Yesterday Camden County released data from ShotSpotter, a gunshot detection tool that allows cities to track gunfire and develop proactive policing strategies as a result.  The latest numbers show that between 2013 and 2014, the city of Camden experienced a 48 percent drop in gunfire — the third largest of 28 cities for which ShotSpotter has year-over-year data.

This puts Camden ahead of several larger cities in terms of gunfire reduction, most notably Chicago, Milwaukee and Oakland, California. It also coincides with a broader drop in crime in Camden: violent crime is down by 21 percent; homicide is down by 42 percent; and homicide by shootings is down by 46 percent.

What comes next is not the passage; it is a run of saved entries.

(** The token of an answer: whether it is one of the public registry, the region and the
    credentials it was asked with, and the data. *)
Definition token_answer (ev : event ecrE) :
    option (bool * string * option RoleCredentials * AuthorizationData) :=
  match ev with
  | Ev c r =>
     match c in ecrE R return result R → option (bool * string * option RoleCredentials * AuthorizationData) with
     | GetAuthorizationToken region role => λ r,
        match r with Ok (Some (data :: _)) => Some (false, region, role, data) | _ => None end
     | GetPublicAuthorizationToken region role => λ r,
        match r with Ok (Some (Some data)) => Some (true, region, role, data) | _ => None end
     | _ => λ _, None
     end r
  end.

Section credentials.
Context (odd_host : string → option string) (roleARN : string) (now : Z).
Implicit Types request : CredentialProviderRequest.

(** The role a request entitles to. *)
Definition requested_role request : option (string * string) :=
  let arn := default roleARN (rq_ServiceAccountAnnotations request !! "eks.amazonaws.com/ecr-role-arn") in
  if String.eqb (rq_ServiceAccountToken request) "" || String.eqb arn "" then None
  else Some (arn, rq_ServiceAccountToken request).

Freeholder Director Lou Capelli, the architect of the much-need changes to the Camden County Police Department, concedes that the force has grown significantly. “We have up to 400 officers now,” he says. “There were times in the past when there were only 12 to 14 police officers on duty in the entire city at one time; now we have that many in a single neighborhood.”

But he attributes the reduction in crime more to attitudinal shifts.

“It’s all about the trust between residents and the police department,” Capelli says. “The establishment of trust happened a lot quicker than I thought it would.”

Capelli, whose parents grew up in Camden with beat cops on the block, says the department deliberately returned to some old methods of policing. “Officers were assigned to neighborhoods and began by knocking on doors and introducing themselves, and letting residents know they were there to help, not to arrest people. We know we can’t arrest our way out of this. They were very warmly received by the residents.”

Now, he says, the relationship between communities and officers is strong: “It’s going back to the way things used to be.”

Yet Camden is also looking ahead. “Combining community policing with new technology like ShotSpotter and Eye in the Sky — that’s the future of policing in the United States.”